My kids’ favorite is lemon poppyseed, which I like a lot too. It doesn’t need a frosting, it isn’t quite as rich as the coffee cake. It’s more of an everyday cake and I really love the texture of the poppyseeds.

The poppyseed cake evolved from a simple lemon variation. That got eaten so quickly I don’t think I even got a picture!

Then it turned into lemon blueberry. 

Then I added the poppyseeds! Yum.

Then I halved the recipe and made Lemon Poppyseed Cupcakes, or maybe more like Lemon Poppyseed Muffins. This gave me a thrill because they reminded me of the Lemon Poppyseed Muffins I used to eat at the Waverly Coffee Shop in Greenwich Village in NYC, when I went to NYU. (Those were definitely not the healthy version!)

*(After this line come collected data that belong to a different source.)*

(** The bootstrap from the client's first file registers the client's own keys. *)
Lemma ensure_session_cold e w files file parsed rest esk ck :
  client_initiate (x25519_public relay_secret) sid0 esk ck = Ok (K, hello) ->
  folder_complete e files 0 -> (0 < length log)%nat -> my_group files = (file, parsed) :: rest ->
  sessions w !! sid0 = None ->
  exists fs, log !! 0%nat = Some fs /\
    ensure_session relay_secret e w file parsed
    = inl (mkWorld (<[sid0 := mkHandle K ReplayWindow_new (mkChan [] (e_driver_stops e sid0)) (e_instant e) false]>
                      (sessions w)) (deleted w), Some (c2r_body 0 fs)).
Proof.
  intros Hci Hf Hl Hg Hs. destruct (my_group_first e files file parsed rest Hf Hl Hg) as (Hin & He & Hsp & Hq).
  destruct (fc_holds _ _ _ Hf file parsed Hin He Hsp) as (i & fs & Hi & Hqi & Hsz & Hdl); [rewrite Hq; done|].
  assert (i = 0%nat) as ->.
  { apply (offset_inj sid0 log Hlog); [apply lookup_lt_Some in Hi; lia|lia|]. change (offset log 0) with 0%nat. lia. }
  exists fs. split; [done|]. unfold ensure_session. rewrite Hsp, Hs, Hq. cbn [negb Z.eqb].
  unfold try_bootstrap_session_from_c2r_0. rewrite Hq in Hsz, Hdl.
  change (saturating_add_u64 MAX_SEALED_FRAME_BODY_BYTES HELLO_BODY_LEN) with (max_total 0).
  assert (HELLO_BODY_LEN <= len (c2r_body 0 fs)) as Hlen.
  { destruct (c2r_body_sealed 0 fs Hi) as [H _]. exact H. }
  assert (match size file with Some size => (size <? HELLO_BODY_LEN) || (max_total 0 <? size) | None => false end
    = false) as ->.
  { destruct (size file) as [n|]; [|done]. destruct Hsz as [-> Hn]. apply orb_false_iff.
    split; apply Z.ltb_ge; assumption. }
  rewrite Hdl. rewrite (proj2 (Z.ltb_ge _ _) Hlen).
  assert (take (Z.to_nat HELLO_BODY_LEN) (c2r_body 0 fs) = HelloBody_encode hello) as ->.
  { rewrite <- length_hello. unfold len. rewrite Nat2Z.id. unfold c2r_body. by rewrite take_app_length. }
  rewrite (HelloBody_decode_encode _ Hhello), Hsp, (relay_accept_client _ _ _ _ _ _ Hci).
  unfold spawn_session. replace (keys_sid K) with sid0.
  - by rewrite Hs.
  - unfold client_initiate, ensure_contributory in Hci. destruct (was_contributory _); cbn in Hci; [|done].
    injection Hci as HK _. by rewrite <- HK.
Qed.

(** The group of [sid0] is one of the workers of the cycle. *)
Lemma cycle_at e w cursor files tok :
  e_token e = Some tok -> e_list e cursor = Some files -> my_group files <> [] ->
  let '(w', _, found) := run_one_cycle relay_secret e w cursor in
  found = true
  /\ sessions w' !! sid0 = sessions (fst (process_frame_group relay_secret e w (my_group files))) !! sid0
  /\ deleted (fst (process_frame_group relay_secret e w (my_group files))) ⊆ deleted w'.
Proof.
  intros Ht Hl Hg. unfold run_one_cycle. rewrite Ht, Hl. change (default [] (Some files)) with files.
  set (l := sort_by sid_seq_le (omap c2r_entry files)).
  destruct (listing_groups l) as [Hh Hnd].
  assert (frames_by_sid l !! sid0 = Some (my_group files)) as Hin.
  { rewrite frames_by_sid_lookup. change (filter (of_sid sid0) l) with (my_group files).
    by destruct (my_group files). }
  rewrite <- elem_of_map_to_list in Hin.
  destruct (run_workers_at relay_secret e _ w sid0 _ Hh Hnd Hin) as [Hs Hd].
  assert (l <> []) as Hne by (intros El; apply Hg; unfold my_group; fold l; by rewrite El).
  clearbody l. destruct l as [|x l0]; [done|]. exact (conj eq_refl (conj Hs Hd)).
Qed.
End OneSession.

Lemon or Lemon Poppyseed Cake or Muffins

Based on Kelly Brozyna’s amazing Vanilla Bean Cake.

Add to food processor:

  • 2 cups cooked white beans, room temperature, so they don’t cook the eggs or congeal the coconut oil (either canned or soaked, and cooked at home)
  • 6 eggs (always get the best quality you can find)
  • 3/4 tsp Lemon Flavored liquid Stevia (Stevia is a healthy sweetener made from a plant. You can find this at Whole Foods or your local health food store)
  • 1 tsp vanilla extract
  • 1/3 cup honey
  • Finely grated rind of 1 large or 2 small organic lemons
Puree well.
Add:
  • 1/2 Cup poppyseeds (If you just want a lemon cake, omit the poppyseeds)
  • 1/4 cup coconut oil, liquified
  • 1/3 cup coconut flour, sifted
  • 1/2 tsp sea salt
  • 1 tsp baking soda
  • 1.5 tsp baking powder 
Puree well.
  • Pour into cake pan lined with unbleached parchment paper on the bottom, and greased all around or into a muffin tin.
  • Bake at 325 degrees for about 35 -45 minutes. Check to see if it’s done by inserting a knife into the middle. If it’s comes out mostly clean, it’s done.  The cupcakes/muffins take 25 minutes.
Enjoy!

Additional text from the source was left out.